Exercise: Restate word for word the lines of the entries below, starting with the line that holds "Lemma str_split_app_sep (c" and ending with the line that holds "- destruct (Ascii.eqb a c).", and no others.

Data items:
========================================================================
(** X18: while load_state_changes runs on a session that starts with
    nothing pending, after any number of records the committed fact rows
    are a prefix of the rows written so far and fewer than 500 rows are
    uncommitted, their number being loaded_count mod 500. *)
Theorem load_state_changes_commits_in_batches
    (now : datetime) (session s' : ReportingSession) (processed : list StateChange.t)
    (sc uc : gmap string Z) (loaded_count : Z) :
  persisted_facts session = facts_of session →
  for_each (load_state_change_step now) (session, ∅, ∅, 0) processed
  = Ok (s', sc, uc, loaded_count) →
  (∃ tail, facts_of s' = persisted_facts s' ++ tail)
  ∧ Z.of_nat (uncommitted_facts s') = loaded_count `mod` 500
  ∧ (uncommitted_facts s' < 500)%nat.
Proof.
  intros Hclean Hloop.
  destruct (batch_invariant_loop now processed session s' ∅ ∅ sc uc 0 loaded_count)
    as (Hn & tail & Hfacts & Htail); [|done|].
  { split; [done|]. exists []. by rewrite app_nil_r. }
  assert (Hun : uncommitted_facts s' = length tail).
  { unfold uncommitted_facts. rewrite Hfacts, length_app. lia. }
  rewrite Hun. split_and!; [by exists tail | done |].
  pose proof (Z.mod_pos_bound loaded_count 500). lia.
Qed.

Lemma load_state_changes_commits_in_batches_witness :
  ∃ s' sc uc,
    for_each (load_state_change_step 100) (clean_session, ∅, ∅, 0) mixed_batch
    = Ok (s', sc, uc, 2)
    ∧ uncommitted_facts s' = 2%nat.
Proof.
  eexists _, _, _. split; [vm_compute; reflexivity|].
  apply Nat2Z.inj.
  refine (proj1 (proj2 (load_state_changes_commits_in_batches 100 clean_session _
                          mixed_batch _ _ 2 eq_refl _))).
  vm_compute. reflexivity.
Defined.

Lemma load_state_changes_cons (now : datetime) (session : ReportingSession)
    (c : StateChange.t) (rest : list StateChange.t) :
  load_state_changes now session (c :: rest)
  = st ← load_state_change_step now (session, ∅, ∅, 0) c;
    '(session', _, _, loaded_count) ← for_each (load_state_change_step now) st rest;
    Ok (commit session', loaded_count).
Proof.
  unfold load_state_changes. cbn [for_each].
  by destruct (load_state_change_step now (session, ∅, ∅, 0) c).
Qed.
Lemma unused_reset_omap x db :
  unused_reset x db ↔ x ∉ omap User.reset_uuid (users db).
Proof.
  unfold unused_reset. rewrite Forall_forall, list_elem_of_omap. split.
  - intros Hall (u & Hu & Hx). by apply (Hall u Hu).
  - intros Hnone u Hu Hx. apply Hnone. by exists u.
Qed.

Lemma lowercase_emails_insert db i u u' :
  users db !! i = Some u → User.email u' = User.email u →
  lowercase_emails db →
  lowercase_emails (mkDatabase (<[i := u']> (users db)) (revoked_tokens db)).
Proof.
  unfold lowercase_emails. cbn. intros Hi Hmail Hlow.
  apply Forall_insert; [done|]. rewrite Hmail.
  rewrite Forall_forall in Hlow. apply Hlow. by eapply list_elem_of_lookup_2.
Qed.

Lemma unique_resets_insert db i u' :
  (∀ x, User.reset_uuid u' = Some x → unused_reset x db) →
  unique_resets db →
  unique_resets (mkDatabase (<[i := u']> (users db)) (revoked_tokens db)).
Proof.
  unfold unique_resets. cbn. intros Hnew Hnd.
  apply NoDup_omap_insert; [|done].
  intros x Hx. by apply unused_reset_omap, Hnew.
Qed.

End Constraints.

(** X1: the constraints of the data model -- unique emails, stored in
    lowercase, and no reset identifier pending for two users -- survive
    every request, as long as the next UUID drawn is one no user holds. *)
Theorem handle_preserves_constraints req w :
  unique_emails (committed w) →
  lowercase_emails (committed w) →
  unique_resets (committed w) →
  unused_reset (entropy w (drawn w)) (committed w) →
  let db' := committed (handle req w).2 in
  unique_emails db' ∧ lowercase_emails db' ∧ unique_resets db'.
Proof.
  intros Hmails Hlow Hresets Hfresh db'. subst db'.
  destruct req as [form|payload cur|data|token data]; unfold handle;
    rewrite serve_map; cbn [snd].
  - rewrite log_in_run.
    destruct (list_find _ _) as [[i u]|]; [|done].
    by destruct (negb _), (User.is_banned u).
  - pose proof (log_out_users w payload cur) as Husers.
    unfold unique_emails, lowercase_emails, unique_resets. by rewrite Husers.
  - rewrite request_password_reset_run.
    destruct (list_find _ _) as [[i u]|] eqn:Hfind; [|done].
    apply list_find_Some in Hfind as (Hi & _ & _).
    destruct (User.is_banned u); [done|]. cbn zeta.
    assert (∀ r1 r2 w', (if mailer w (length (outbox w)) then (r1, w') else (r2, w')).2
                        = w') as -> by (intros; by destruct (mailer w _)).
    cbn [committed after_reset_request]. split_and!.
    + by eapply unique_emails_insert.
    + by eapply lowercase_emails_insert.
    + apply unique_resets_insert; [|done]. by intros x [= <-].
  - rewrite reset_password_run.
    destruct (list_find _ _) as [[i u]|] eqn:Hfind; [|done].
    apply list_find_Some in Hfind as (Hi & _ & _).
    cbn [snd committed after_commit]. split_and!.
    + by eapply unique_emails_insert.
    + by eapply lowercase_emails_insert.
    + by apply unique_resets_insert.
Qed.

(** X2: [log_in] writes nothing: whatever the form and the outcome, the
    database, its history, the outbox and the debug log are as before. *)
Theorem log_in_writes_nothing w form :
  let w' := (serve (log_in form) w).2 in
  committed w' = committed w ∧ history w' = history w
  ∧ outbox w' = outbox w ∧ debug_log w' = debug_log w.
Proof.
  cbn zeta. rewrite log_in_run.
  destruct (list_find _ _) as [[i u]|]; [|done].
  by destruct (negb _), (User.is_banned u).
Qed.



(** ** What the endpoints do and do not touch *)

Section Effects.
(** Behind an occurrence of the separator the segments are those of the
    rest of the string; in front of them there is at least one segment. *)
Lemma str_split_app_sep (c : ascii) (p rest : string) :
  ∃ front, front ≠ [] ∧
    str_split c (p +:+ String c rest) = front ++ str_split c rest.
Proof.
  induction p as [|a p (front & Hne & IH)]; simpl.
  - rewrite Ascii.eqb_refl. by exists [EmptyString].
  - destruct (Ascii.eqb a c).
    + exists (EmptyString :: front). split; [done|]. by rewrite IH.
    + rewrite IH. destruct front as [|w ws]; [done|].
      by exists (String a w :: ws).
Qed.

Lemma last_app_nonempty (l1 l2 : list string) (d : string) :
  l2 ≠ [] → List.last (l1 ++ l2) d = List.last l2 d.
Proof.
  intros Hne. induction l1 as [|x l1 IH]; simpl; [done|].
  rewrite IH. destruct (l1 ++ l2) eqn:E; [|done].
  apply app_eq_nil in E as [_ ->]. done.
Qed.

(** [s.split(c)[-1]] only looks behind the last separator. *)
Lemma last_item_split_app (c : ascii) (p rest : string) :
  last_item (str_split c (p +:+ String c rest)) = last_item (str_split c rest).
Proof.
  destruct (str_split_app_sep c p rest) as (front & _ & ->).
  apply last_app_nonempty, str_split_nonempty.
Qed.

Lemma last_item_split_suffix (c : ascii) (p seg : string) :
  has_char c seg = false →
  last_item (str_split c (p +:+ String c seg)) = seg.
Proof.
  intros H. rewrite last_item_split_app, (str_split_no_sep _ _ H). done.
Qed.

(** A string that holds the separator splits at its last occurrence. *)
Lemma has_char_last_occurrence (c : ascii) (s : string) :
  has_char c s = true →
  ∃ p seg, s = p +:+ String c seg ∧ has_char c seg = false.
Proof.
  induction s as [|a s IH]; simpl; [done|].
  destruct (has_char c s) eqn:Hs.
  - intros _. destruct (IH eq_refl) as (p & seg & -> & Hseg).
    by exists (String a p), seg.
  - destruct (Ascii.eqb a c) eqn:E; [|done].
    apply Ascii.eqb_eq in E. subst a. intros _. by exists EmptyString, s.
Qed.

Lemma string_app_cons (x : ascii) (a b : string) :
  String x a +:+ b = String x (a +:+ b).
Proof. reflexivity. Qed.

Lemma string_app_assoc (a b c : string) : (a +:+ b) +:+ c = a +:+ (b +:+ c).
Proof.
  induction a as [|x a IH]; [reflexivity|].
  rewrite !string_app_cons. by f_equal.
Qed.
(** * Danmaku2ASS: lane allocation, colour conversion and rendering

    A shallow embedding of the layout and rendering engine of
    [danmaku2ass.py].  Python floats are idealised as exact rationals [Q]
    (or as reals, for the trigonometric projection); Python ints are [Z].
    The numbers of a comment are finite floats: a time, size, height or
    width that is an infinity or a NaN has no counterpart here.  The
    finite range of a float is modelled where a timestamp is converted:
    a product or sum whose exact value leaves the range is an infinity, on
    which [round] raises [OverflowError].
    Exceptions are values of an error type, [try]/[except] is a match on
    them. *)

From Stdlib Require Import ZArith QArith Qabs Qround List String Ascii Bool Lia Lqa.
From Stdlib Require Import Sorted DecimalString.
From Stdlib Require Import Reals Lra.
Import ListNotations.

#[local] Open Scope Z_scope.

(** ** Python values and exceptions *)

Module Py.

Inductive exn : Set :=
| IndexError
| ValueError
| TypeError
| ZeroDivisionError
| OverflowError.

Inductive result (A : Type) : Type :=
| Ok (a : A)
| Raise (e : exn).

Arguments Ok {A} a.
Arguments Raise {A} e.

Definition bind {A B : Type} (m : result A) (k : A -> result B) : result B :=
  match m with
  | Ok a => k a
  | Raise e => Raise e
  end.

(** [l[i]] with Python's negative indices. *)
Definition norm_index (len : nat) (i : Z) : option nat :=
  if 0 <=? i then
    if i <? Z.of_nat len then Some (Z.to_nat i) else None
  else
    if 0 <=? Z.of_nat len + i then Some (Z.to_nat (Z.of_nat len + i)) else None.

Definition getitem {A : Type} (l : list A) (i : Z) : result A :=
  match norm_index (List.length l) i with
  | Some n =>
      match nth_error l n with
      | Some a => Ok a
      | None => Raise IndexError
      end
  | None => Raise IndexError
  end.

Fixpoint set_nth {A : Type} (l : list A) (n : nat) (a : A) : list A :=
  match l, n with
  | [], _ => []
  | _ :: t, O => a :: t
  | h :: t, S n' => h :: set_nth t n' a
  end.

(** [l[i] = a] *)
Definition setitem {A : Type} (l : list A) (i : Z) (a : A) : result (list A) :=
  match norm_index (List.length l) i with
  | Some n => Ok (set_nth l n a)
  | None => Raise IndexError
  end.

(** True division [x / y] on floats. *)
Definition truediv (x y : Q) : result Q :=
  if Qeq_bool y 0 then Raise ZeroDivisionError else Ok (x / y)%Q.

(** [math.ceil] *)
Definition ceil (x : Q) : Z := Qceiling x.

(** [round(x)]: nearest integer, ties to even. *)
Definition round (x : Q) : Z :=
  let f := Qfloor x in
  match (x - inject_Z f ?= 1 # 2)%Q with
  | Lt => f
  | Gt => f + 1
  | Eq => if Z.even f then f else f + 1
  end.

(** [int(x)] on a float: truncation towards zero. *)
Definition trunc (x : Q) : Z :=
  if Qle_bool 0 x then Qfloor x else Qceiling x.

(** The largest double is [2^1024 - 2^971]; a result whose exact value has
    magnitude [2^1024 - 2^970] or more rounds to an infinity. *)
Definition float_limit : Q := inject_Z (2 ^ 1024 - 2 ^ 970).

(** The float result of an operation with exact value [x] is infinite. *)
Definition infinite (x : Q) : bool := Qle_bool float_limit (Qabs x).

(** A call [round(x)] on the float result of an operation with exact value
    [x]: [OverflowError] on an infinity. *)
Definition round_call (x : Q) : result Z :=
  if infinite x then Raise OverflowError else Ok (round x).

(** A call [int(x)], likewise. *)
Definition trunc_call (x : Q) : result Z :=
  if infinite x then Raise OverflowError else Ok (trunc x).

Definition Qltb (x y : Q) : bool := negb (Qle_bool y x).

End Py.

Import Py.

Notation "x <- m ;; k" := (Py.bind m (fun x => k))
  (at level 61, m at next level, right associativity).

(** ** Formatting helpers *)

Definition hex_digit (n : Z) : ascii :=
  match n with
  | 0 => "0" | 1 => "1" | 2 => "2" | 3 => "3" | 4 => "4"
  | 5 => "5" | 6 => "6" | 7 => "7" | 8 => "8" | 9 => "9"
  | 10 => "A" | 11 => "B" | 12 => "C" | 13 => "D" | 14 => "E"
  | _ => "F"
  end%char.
========================================================================
Response to the task:
Lemma str_split_app_sep (c : ascii) (p rest : string) :
  ∃ front, front ≠ [] ∧
    str_split c (p +:+ String c rest) = front ++ str_split c rest.
Proof.
  induction p as [|a p (front & Hne & IH)]; simpl.
  - rewrite Ascii.eqb_refl. by exists [EmptyString].
  - destruct (Ascii.eqb a c).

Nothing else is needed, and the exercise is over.